The downside is when it comes to reading large chunks, the 7200rpm drive is spinning slower than the 15k rpm so it would be slower.  But wait..  The whole disk spins at the same 7200 RPM, but the outer rings of the disk contain much more data than the inner rings, so in a single rotation the drive can read much faster on the outer edges.  For example 1/2″ from the center of the disk one rotation covers 1.57″ of surface space, but 3.5″ from the center, it covers 11″ of surface.  So reading on the outer edges is 7x faster than the inner edges.  We’re only using the outer 1/4″ of the disk which significantly increases the AVERAGE read/write speed.  I couldn’t find the exact numbers online, but I believe it’s 1.875x faster than using the whole disk which would be 90% of the the average read time of using an entire 15k rpm disk.  Still an overall gain I think.

RAID

The final factor was setting up the RAID to have redundancy.  I was planning on just doing a mirrored drive at first, but remembered that a RAID 5 setup (3 drives, using 1/3 the storage for parity bits) lets you cut the load to each drive in half, allowing you to essentially double the hard drive performance.  I saw something new of RAID 10 or 1+0 when looking into this again though.  It’s basically using 4 drives to create 2 mirrors and then striping across them.  It essentially has the same performance as RAID 5, but a little more redundancy.  You have to buy an extra hard drive, but sadly that’s cheaper than getting a controller that can handle RAID 5, so that’s the route I’m going with.

Conclusion

In the end I’m going with 4, 500GB drives at $59 each for a total of $240 to get 1TB of usable HD space that’s mirrored.   There is a way to squeeze a little more performance out of it though. For the page file and other temp data, there’s no reason to mirror it, it can be stripped across all 4 drives instead so the partitions I plan to set up are:

E: Temp drive, 32GB – This will be on the outer most edge for best performance.  Since it’s not mirrored it’ll only take up 16GB of the usable space and performance will be twice as fast as the other drives since it can spread the load across all 4.
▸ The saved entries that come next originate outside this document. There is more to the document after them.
(** * APMS backend: stock mutation and alert derivation

    A shallow embedding of the request handlers of the pharmacy inventory
    backend (routes/medicines.js, routes/issuances.js, routes/users.js,
    routes/alerts.js, routes/reports.js, routes/dashboard.js), of the two side
    channels
    (middleware/alertService.js, middleware/logging.js) and of the Mongoose
    schemas they save through (models/Medicine.js, models/Issuance.js,
    models/Alert.js, models/ActivityLog.js).

    Conventions of the embedding.
    - A JavaScript number that the validators force to be an integer is a
      [Z]; no rounding of large numbers is modelled.
    - A [Date] is its epoch value in milliseconds.  [setDate(getDate() + 30)]
      is taken in a zone without offset change inside the window, so that it
      adds exactly thirty days of 86400000 ms.
    - A handler is an [async] function whose [await]s run in sequence; it is a
      computation in the monad [M], which threads the stores and can throw.
      A throw keeps the writes made before it (there is no rollback).
      Requests are served one after the other.
    - Every call that reaches the database may fail: the world carries, for
      each collection, the outcomes of the coming calls ([faults]).
    - Every [new Date()] and [Date.now()] reads [clock]; the clock then
      advances by the next entry of [ticks].
    - [save()] runs the validators of the schema on the whole document, then
      the round trip, then the unique index; every call of [save()] is
      entered in [journal] with its outcome.
    - A request body is taken after the sanitizers of express-validator ran,
      and the type of a field stands for its format validator ([isMongoId],
      [isISO8601], [isInt], [isFloat], [isEmail], [isBoolean]); fields that
      a handler never reads are left out.  Where a handler spreads the body
      into a constructor, the body sets the paths of the schema that it
      names: the body of POST /api/medicines carries [isActive] and
      [updatedBy] beside the validated fields; the body of POST
      /api/issuances is taken to name the validated fields only (no
      [issuedAt]), and no body to name [_id] or a timestamp.
    - A collection is the list of its documents in the order of their
      insertion, which is the order of [createdAt]: [.sort({ createdAt: -1 })]
      reverses the list.  A [.sort] on a string compares code units
      ([String.leb]).  [findByIdAndUpdate] and [updateMany] write without
      [save()]: they run no validator and are not entered in [journal].
    - A number that can have a fraction (a price, a value of stock) is an
      exact rational: the rounding of floating point arithmetic is not
      modelled, and no statement below speaks of a sum of prices.
      [Math.round] rounds a half upwards.
    - The monitor of MongoDB that removes an alert after its [expiresAt] is
      not part of the server and is left out.
    - Left out as well: the authentication middleware (a handler starts once
      it let the request through), the [createdAt] and [updatedAt] stamps,
      what [populate] adds to a document (its round trip is kept), and the
      lines written by [console.error]. *)

From Stdlib Require Import ZArith List String Ascii Bool Lia QArith DecimalString
  Sorted Permutation Qround.
Import ListNotations.

Open Scope string_scope.
Open Scope Z_scope.

(** ** Values *)

Definition ObjectId := N.
Definition Date := Z.

Definition msPerDay : Z := 24 * 60 * 60 * 1000.

(** [d.setDate(d.getDate() + n)] *)
Definition addDays (n : Z) (d : Date) : Date := d + n * msPerDay.

(** Template literal interpolation of an integer. *)
Definition show (z : Z) : string := NilZero.string_of_int (Z.to_int z).

Definition dquote : string := String (ascii_of_nat 34) EmptyString.
Definition quoted (s : string) : string := dquote ++ s ++ dquote.

(** JavaScript truthiness of an optional string and of an optional number. *)
Definition truthy_str (o : option string) : bool :=
  match o with
  | Some s => negb (s =? "")%string
  | None => false
  end.

Definition truthy_num (o : option Z) : bool :=
  match o with
  | Some z => negb (z =? 0)
  | None => false
  end.

(** [o ?? d] *)
Definition nullish {A : Type} (o : option A) (d : A) : A :=
  match o with
  | Some a => a
  | None => d
  end.

Definition opt_str_eqb (a b : option string) : bool :=
  match a, b with
  | Some x, Some y => (x =? y)%string
  | None, None => true
  | _, _ => false
  end.

Definition isIn (s : string) (l : list string) : bool :=
  existsb (String.eqb s) l.

Definition maxlength (n : nat) (s : string) : bool :=
  (String.length s <=? n)%nat.

Definition opt_maxlength (n : nat) (o : option string) : bool :=
  match o with
  | Some s => maxlength n s
  | None => true
  end.

(** [isLength({ min, max })] *)
Definition isLength (lo hi : nat) (s : string) : bool :=
  (lo <=? String.length s)%nat && (String.length s <=? hi)%nat.

(** A [required] string path rejects the empty string. *)
Definition required_str (s : string) : bool := negb (s =? "")%string.

(** ** Schemas *)

Module Medicine.

Definition categories : list string :=
  [ "Antibiotics"; "Painkillers"; "Supplements"; "Vaccines";
    "Antiseptics"; "Cardiovascular"; "Respiratory";
    "Digestive"; "Neurological"; "Other" ].

Record t := mk {
  _id : ObjectId;
  name : string;
  barcode : option string;
  category : string;
  quantity : Z;
  initialStock : Z;
  minQuantity : Z;
  price : Q;
  expiryDate : Date;
  supplier : option string;
  batchNumber : option string;
  description : option string;
  isActive : bool;
  createdBy : ObjectId;
  updatedBy : option ObjectId
}.

(** The validators of the schema, run by [save()] on the whole document. *)
Definition validate (m : t) : bool :=
  required_str (name m) && maxlength 200 (name m)
  && isIn (category m) categories
  && (0 <=? quantity m)
  && (0 <=? initialStock m)
  && (1 <=? minQuantity m)
  && Qle_bool 0 (price m)
  && opt_maxlength 200 (supplier m)
  && opt_maxlength 100 (batchNumber m)
  && opt_maxlength 500 (description m).

(** Virtuals; [now] is the value of the [new Date()] they read. *)
Definition isLowStock (m : t) : bool := quantity m <=? minQuantity m.

Definition isExpired (now : Date) (m : t) : bool := expiryDate m <? now.

Definition isExpiringSoon (now : Date) (m : t) : bool :=
  let thirtyDaysFromNow := addDays 30 now in
  (expiryDate m <=? thirtyDaysFromNow) && (now <? expiryDate m).

(** [(this.initialStock || 0) - (this.quantity || 0)] *)
Definition stockOut (m : t) : Z :=
  (if initialStock m =? 0 then 0 else initialStock m)
  - (if quantity m =? 0 then 0 else quantity m).

Definition set_quantity (q : Z) (m : t) : t :=
  mk (_id m) (name m) (barcode m) (category m) q (initialStock m)
     (minQuantity m) (price m) (expiryDate m) (supplier m) (batchNumber m)
     (description m) (isActive m) (createdBy m) (updatedBy m).

Definition set_initialStock (i : Z) (m : t) : t :=
  mk (_id m) (name m) (barcode m) (category m) (quantity m) i
     (minQuantity m) (price m) (expiryDate m) (supplier m) (batchNumber m)
     (description m) (isActive m) (createdBy m) (updatedBy m).

Definition set_isActive (b : bool) (m : t) : t :=
  mk (_id m) (name m) (barcode m) (category m) (quantity m) (initialStock m)
     (minQuantity m) (price m) (expiryDate m) (supplier m) (batchNumber m)
     (description m) b (createdBy m) (updatedBy m).

Definition set_updatedBy (u : ObjectId) (m : t) : t :=
  mk (_id m) (name m) (barcode m) (category m) (quantity m) (initialStock m)
     (minQuantity m) (price m) (expiryDate m) (supplier m) (batchNumber m)
     (description m) (isActive m) (createdBy m) (Some u).

End Medicine.

Module Issuance.

Definition recipients : list string := [ "GIZ Guest"; "AZI Guest"; "Employee" ].

Record t := mk {
  _id : ObjectId;
  medicineId : ObjectId;
  issuedTo : string;
  recipientName : string;
  recipientID : string;
  quantityIssued : Z;
  prescribedBy : string;
  notes : option string;
  issuedBy : ObjectId;
  issuedAt : Date
}.

Definition validate (i : t) : bool :=
  isIn (issuedTo i) recipients
  && required_str (recipientName i) && maxlength 200 (recipientName i)
  && required_str (recipientID i) && maxlength 100 (recipientID i)
  && (1 <=? quantityIssued i)
  && required_str (prescribedBy i) && maxlength 200 (prescribedBy i)
  && opt_maxlength 500 (notes i).

End Issuance.

Module Alert.

Definition types : list string :=
  [ "user_added"; "stock_low"; "medicine_expiring"; "medicine_expired";
    "stock_entry"; "medicine_issued"; "user_deleted"; "medicine_added";
    "system" ].

Definition severities : list string := [ "info"; "warning"; "danger"; "success" ].

Definition entityTypes : list string := [ "User"; "Medicine"; "Issuance"; "System" ].

Record t := mk {
  _id : ObjectId;
  type : string;
  title : string;
  message : string;
  severity : string;
  entityType : string;
  entityId : ObjectId;
  triggeredBy : ObjectId;
  isRead : bool;
  isActive : bool;
  expiresAt : Date
}.

Definition validate (a : t) : bool :=
  isIn (type a) types
  && required_str (title a) && maxlength 200 (title a)
  && required_str (message a) && maxlength 500 (message a)
  && isIn (severity a) severities
  && isIn (entityType a) entityTypes.

End Alert.

Module User.

(** models/User.js is not among the sources; these are the paths that the
    user routes read and assign. *)
Record t := mk {
  _id : ObjectId;
  name : string;
  email : string;
  role : string;
  isActive : bool
}.

End User.

(** The parts of [req] that the handlers read besides the body; [reqUser] is
    [req.user._id], set by the authentication middleware. *)
Record Req := mkReq {
  reqUser : ObjectId;
  ip : option string;
  remoteAddress : option string;
  userAgent : option string
}.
C: System Drive, 250GB – This will be the next outer most section, but mirrored.

D: Data Drive, 734GB – This will be the inner most section and have the poorest performance.

Here’s where I think the numbers should end up vs buying a single 1TB 7200 RPM drive.

Drive Access Time (% Improved) Read Rate (% Improved)
C: 2.63ms (223%) 324MBps (224%)
D: 3.71ms (129%) 173MBps (100%)
E: 1.31ms (548%) 648MBps (548%)

The numbers seem too good to be true, but I’ve checked several times and they seem to be right.  Plus you have to consider there are 4 drives doing the work now.  Let me know if I messed up somewhere, otherwise I guess we’ll see.